In my opinion the MCAT is a great weed-out test. The science sections focus on stuff that you should have learned your first 2 years of undergrad so if you have a 3.9+ GPA and got lower than 10 on the science sections my question is why? If you understood the material good enough to get an A+ in the course why did you all of a sudden forget it during the MCAT? I can understand if someone has a bad day, but then just re-write it again. MCAT tests how well you actually recall the material you should have been learning during undergrad and how you can APPLY that knowledge in different situations. For people who can't seem to do well on the MCAT but have stellar GPAs it indicates that something is wrong with you understanding of science or you are just a bad test-taker all the time. (Sorry if this sounds harsh, it is just my opinion).

+1

The MCAT evaluates a certain level of intellectual ability and dexterity that college courses cannot, period.
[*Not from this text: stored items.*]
(** Among two or more fetched alerts, one whose fingerprint is [None] makes
    [get_alerts_by_fingerprint] raise [TypeError] out of the sort, before
    the store is read: [None] cannot be ordered against anything. *)
Theorem get_alerts_by_fingerprint_none_among_many `{Collaborators} `{Provider}
    (tenant : string) (w w1 : world) (alerts : list ref) (r0 : ref) :
  get_alerts w = (Ok alerts, w1) ->
  2 <= length alerts ->
  (forall r, In r alerts -> exists v, getattr (heap w1 r) "fingerprint" = Ok v) ->
  In r0 alerts ->
  getattr (heap w1 r0) "fingerprint" = Ok PNone ->
  get_alerts_by_fingerprint tenant w = (Raise TypeError, w1).
Proof.
  intros Hget Hlen Hattr Hin Hnone.
  unfold get_alerts_by_fingerprint, bind at 1. rewrite Hget.
  destruct alerts as [|a0 rest] eqn:Halerts; [simpl in Hlen; lia|].
  cbv beta iota. rewrite <- Halerts in *.
  unfold sorted_by_attr. unfold bind at 1 2.
  rewrite (map_m_with_key_any "fingerprint" alerts w1 Hattr). unfold lift at 1.
  rewrite sort_by_key_none; [reflexivity | rewrite length_map; exact Hlen |].
  exists r0. apply in_map_iff. exists r0. split; [|exact Hin].
  unfold attr_or_none. rewrite Hnone. reflexivity.
Qed.

Lemma get_alerts_by_fingerprint_none_among_many_witness :
  let objects := [Demo.alert "a" "f1" Demo.t1;
                  mkAlertDto [("name", PStr "b"); ("fingerprint", PNone)]] in
  let P := Demo.provider Demo.no_context [0; 1] in
  @get_alerts_by_fingerprint Demo.collaborators P "tenant" (Demo.world_of objects)
  = (Raise TypeError, snd (@get_alerts P (Demo.world_of objects))).
Proof.
  cbv zeta.
  apply (@get_alerts_by_fingerprint_none_among_many Demo.collaborators
           (Demo.provider Demo.no_context [0; 1]) "tenant" _ _ [0; 1] 1).
  - reflexivity.
  - simpl. lia.
  - intros r [<- | [<- | []]]; eexists; vm_compute; reflexivity.
  - right. left. reflexivity.
  - vm_compute. reflexivity.
Defined.

(** A lone fetched alert whose fingerprint is [None] is no error: it is
    returned under the key [None], and the store is asked about [None]. *)
Theorem get_alerts_by_fingerprint_lone_none `{Collaborators} `{Provider}
    (tenant : string) (w w1 : world) (r : ref) :
  get_alerts w = (Ok [r], w1) ->
  getattr (heap w1 r) "fingerprint" = Ok PNone ->
  get_enrichments tenant [PNone] = Ok [] ->
  get_alerts_by_fingerprint tenant w
  = (Ok [(PNone, [r])],
     mkWorld (heap w1) (trace w1 ++ [CallGetEnrichments tenant [PNone]]) (drawn w1)).
Proof.
  intros Hget Hnone Hstore.
  unfold get_alerts_by_fingerprint, bind at 1. rewrite Hget. cbv beta iota.
  unfold sorted_by_attr, bind, with_key, map_m, bind, deref, lift, ret.
  rewrite Hnone. simpl. rewrite Hnone. simpl. rewrite Hstore. reflexivity.
Qed.

Lemma get_alerts_by_fingerprint_lone_none_witness :
  let objects := [mkAlertDto [("name", PStr "b"); ("fingerprint", PNone)]] in
  let P := Demo.provider Demo.no_context [0] in
  let w1 := snd (@get_alerts P (Demo.world_of objects)) in
  @get_alerts_by_fingerprint Demo.collaborators P "tenant" (Demo.world_of objects)
  = (Ok [(PNone, [0])],
     mkWorld (heap w1) (trace w1 ++ [CallGetEnrichments "tenant" [PNone]]) (drawn w1)).
Proof.
  cbv zeta.
  apply (@get_alerts_by_fingerprint_lone_none Demo.collaborators
           (Demo.provider Demo.no_context [0]) "tenant"); reflexivity.
Defined.

(** ** The outbound push *)



(** A failure of the request itself is not caught: the post is made
    outside the [try], so an exception of [requests.post] leaves
    [_push_alert]. *)
Theorem push_alert_request_failure `{Collaborators} `{Provider}
    (alert_data : dict) (base : string) (e : exn) (w : world) :
  KEEP_API_URL = Some base ->
  (forall url body key, requests_post url body key = Raise e) ->
  exists w',
    _push_alert (PDict alert_data) w = (Raise e, w') /\
    List.filter is_post_call (trace w') <> List.filter is_post_call (trace w).
Proof.
  intros Hurl Hpost. unfold _push_alert. cbn [isinstance_dict negb].
  unfold bind at 1. unfold ret at 1.
  unfold bind at 1. unfold draw_uuid4 at 1. unfold bind at 1. unfold draw_uuid4 at 1.
  cbn [drawn heap trace]. rewrite Hurl.
  unfold bind at 1. unfold emit at 1. unfold bind at 1. unfold lift at 1.
  rewrite Hpost. eexists. split; [reflexivity|].
  cbn [trace]. rewrite List.filter_app. cbn [List.filter is_post_call].
  intros Heq. apply (f_equal (@length event)) in Heq.
  rewrite length_app in Heq. simpl in Heq. lia.
Qed.

Lemma push_alert_request_failure_witness :
  exists w',
    @_push_alert offline (Demo.provider Demo.no_context [])
       (PDict [("name", PStr "cpu high")]) (Demo.world_of [])
    = (Raise (Exception "ConnectionError"), w') /\
    List.filter is_post_call (trace w') <> List.filter is_post_call (trace (Demo.world_of [])).
Proof.
  apply (@push_alert_request_failure offline (Demo.provider Demo.no_context [])
           _ "http://localhost:8080");
    [reflexivity | intros url body key; reflexivity].
Defined.

(** Without [KEEP_API_URL] in the environment a well-formed alert is not
    dropped but makes [_push_alert] raise [KeyError]; nothing is posted
    or logged. *)
Theorem push_alert_without_url `{Collaborators} `{Provider} (alert_data : dict) (w : world) :
  KEEP_API_URL = None ->
  _push_alert (PDict alert_data) w
  = (Raise KeyError, mkWorld (heap w) (trace w) (S (S (drawn w)))).
Proof.
  intros Hurl. unfold _push_alert. cbn [isinstance_dict negb].
  unfold bind at 1. unfold ret at 1.
  unfold bind at 1. unfold draw_uuid4 at 1. unfold bind at 1. unfold draw_uuid4 at 1.
  cbn [drawn heap trace]. rewrite Hurl. reflexivity.
Qed.

Lemma push_alert_without_url_witness :
  @_push_alert no_url (Demo.provider Demo.no_context [])
     (PDict [("name", PStr "cpu high")]) (Demo.world_of [])
  = (Raise KeyError,
     mkWorld (heap (Demo.world_of [])) (trace (Demo.world_of []))
             (S (S (drawn (Demo.world_of []))))).
Proof.
  apply (@push_alert_without_url no_url (Demo.provider Demo.no_context [])). reflexivity.
Defined.

(** A text that [json.loads] reads as a dict is pushed exactly as that dict
    would be. *)
Theorem push_alert_json_text `{Collaborators} `{Provider}
    (alert : pyval) (alert_data : dict) (w : world) :
  isinstance_dict alert = false ->
  json_loads alert = Ok (PDict alert_data) ->
  _push_alert alert w = _push_alert (PDict alert_data) w.
Proof.
  intros Hnd Hparse. unfold _push_alert. rewrite Hnd. cbn [isinstance_dict negb].
  unfold bind at 1 3. unfold try_except, lift, ret. rewrite Hparse. reflexivity.
Qed.

Lemma push_alert_json_text_witness :
  @_push_alert Demo.collaborators (Demo.provider Demo.no_context [])
     (PStr cpu_high_text) (Demo.world_of [])
  = @_push_alert Demo.collaborators (Demo.provider Demo.no_context [])
      (PDict [("name", PStr "cpu high")]) (Demo.world_of []).
Proof.
  apply (@push_alert_json_text Demo.collaborators (Demo.provider Demo.no_context []));
    [reflexivity | vm_compute; reflexivity].
Defined.

Lemma push_alert_not_a_dict_witness :
  @_push_alert Demo.collaborators (Demo.provider Demo.no_context [])
     (PStr "[1, 2]") (Demo.world_of [])
  = (Ok tt, mkWorld (heap (Demo.world_of []))
              (trace (Demo.world_of []) ++ [Log "warning"
                 "We currently support only alert represented as a dict, dismissing alert"])
              (drawn (Demo.world_of []))).
Proof.
  apply (@push_alert_not_a_dict Demo.collaborators (Demo.provider Demo.no_context [])
           (PStr "[1, 2]") (PList [PInt 1; PInt 2]));
    [reflexivity | vm_compute; reflexivity | reflexivity].
Defined.

(** ** notify and query *)

(** Without instructions, or when [_notify] returned [None], [notify]
    enriches nothing: it leaves the world as [_notify] left it, records
    the result, and returns it, but as [None] when it is falsy (0, an
    empty text, list or dict, [False]). *)
Theorem notify_without_enrichment `{Collaborators} `{Provider} `{ProviderActions}
    (kwargs : call_kwargs) (st : provider_state) (w w1 : world) (results : pyval) :
  _notify kwargs w = (Ok results, w1) ->
  kwargs_enrich_alert kwargs = [] \/ results = PNone ->
  notify kwargs st w
  = (Ok (if truthy results then results else PNone),
     mkProviderState (results_list st ++ [results]) (dependencies st), w1).
Proof.
  intros Hrun Hquiet. unfold notify. rewrite Hrun.
  destruct Hquiet as [-> | ->]; [reflexivity|].
  destruct (kwargs_enrich_alert kwargs); reflexivity.
Qed.
(** * Packet-decision pipeline of the Minecraft XDP filter

    A shallow embedding of [src/minecraft_protection.c]: the two protocol
    validators, the token-bucket rate limiter, the UDP challenge gate, the
    endpoint lookup, the flow tracker, the counters and the XDP entry point
    that orders them.

    Conventions.
    - Fixed-width C integers are [Z] values with the wrap-around written out
      ([u8], [u16], [u32], [u64]).
    - A packet buffer is a base address [data] and the list of bytes stored
      from [data] up to [data_end]; an access outside the list is reported as
      [OutOfBounds] instead of being given a value.
    - The BPF maps are explicit state: hash maps are [gmap]s with the
      capacity of the map declaration, the statistics array is a list, the
      LPM trie is the list of its entries.
    - Multi-byte loads follow a little-endian BPF target (bpfel).  *)

From Stdlib Require Import ZArith List Lia Bool.
From Stdlib.Strings Require Import Byte.
From stdpp Require Import base option list gmap fin_maps.
Import ListNotations.
Local Open Scope Z_scope.

(** ** Machine integers *)

Definition u8 (z : Z) : Z := z mod 2 ^ 8.
Definition u16 (z : Z) : Z := z mod 2 ^ 16.
Definition u32 (z : Z) : Z := z mod 2 ^ 32.
Definition u64 (z : Z) : Z := z mod 2 ^ 64.

Definition byte_val (b : byte) : Z := Z.of_N (Byte.to_N b).

(** C truth value of an integer used as a condition. *)
Definition truthy (z : Z) : bool := negb (z =? 0).

(** ** Packet memory *)

(** Result of code that reads packet memory: a value, an access at an offset
    that lies at or beyond [data_end], or a loop that was cut by the model's
    iteration bound. *)
Inductive access (A : Type) : Type :=
| Done (a : A)
| OutOfBounds (off : Z)
| OutOfFuel.
Arguments Done {A} a.
Arguments OutOfBounds {A} off.
Arguments OutOfFuel {A}.

Definition access_bind {A B} (m : access A) (k : A -> access B) : access B :=
  match m with
  | Done a => k a
  | OutOfBounds off => OutOfBounds off
  | OutOfFuel => OutOfFuel
  end.

Declare Scope access_scope.
Delimit Scope access_scope with access.
Notation "'do' x <- m ; k" := (access_bind m (fun x => k))
  (at level 10, x name, m at level 100, k at level 200) : access_scope.

(** [pkt[off]] for [pkt = (__u8 * )data]: defined exactly when
    [data + off < data_end]. *)
Definition pkt_read (pkt : list byte) (off : Z) : access Z :=
  if off <? 0 then OutOfBounds off
  else match pkt !! Z.to_nat off with
       | Some b => Done (byte_val b)
       | None => OutOfBounds off
       end.

Definition data_end_of (data : Z) (pkt : list byte) : Z :=
  data + Z.of_nat (length pkt).

(** ** Protocol validators *)

Module Java.

(** Count of a 32-bit left shift.  C leaves a count of 32 or more
    undefined; the 32-bit shift instruction the compiler emits takes the
    count modulo 32, and so does the model. *)
Definition shift_count (n : Z) : Z := u32 n mod 32.

(** [(b & 0x7F) << (7 * k)] stored into a [__u32]; the count [7 * k] is
    a [__u32] product. *)
Definition group (b k : Z) : Z :=
  u32 (Z.shiftl (Z.land b 127) (shift_count (7 * k))).

(** [b << (7 * k)] stored into a [__u32]. *)
Definition last_group (b k : Z) : Z :=
  u32 (Z.shiftl b (shift_count (7 * k))).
Why do you think you can't use a calculator for PS? Because there is no plug and chug. It's all logic based on the principles of Physics/Chem.
 
Performance? Yes. There are plenty of studies showing this.
Practicing Physician? Too subjective to determine. That's a loaded question.

To determine one's ability to be a physician is far too complex for strict analysis for admissions decisions. Interviews and activities/LoRs/PSs are key components of determining this, but are subjective. MCAT is the best objective measure we have, period.

While I agree the MCAT is a decent indicator of med school success, there seems to be a point where the amount of success plateaus and this is before getting into really high MCAT scores.

According to this, https://www.aamc.org/students/download/267622/data/mcatstudentselectionguide.pdf

A student with a 27-29 MCAT has pretty much the exact same chance of graduating med school as someone with a 39-45 MCAT.

The same is true for the statistics involving withdrawal or dismissal from med school with a difference of about 1-2%. 1st time pass rates of Step 1 are roughly the same as well.

Even scores lower than 27 fair pretty well with medical school success.

From a rather brief look at the data, it seems after a MCAT score of 27 the amount of additional success from a higher score becomes rather insignificant. Yet, top schools go after top scores. I think this has less to do with "predicted success" and more to do with a school wanting to show off high scores to seem more elite.

To be fair, the data does not go into specifics about scores and just shows passing rates, and its probably fair to assume scoring a 45 on the MCAT means you are likely to score better on Step 1 than someone who scored a 27 on the MCAT, but I don't think it will be that statistically significant.
 
Just curious, Though I agree about the MCAT being the better correlator to step 1, doesn't a strong GPA show good work ethic -->> being able to study longer hours and more ahead of time--> med school is volume not conceptual, therefore GPA might be better?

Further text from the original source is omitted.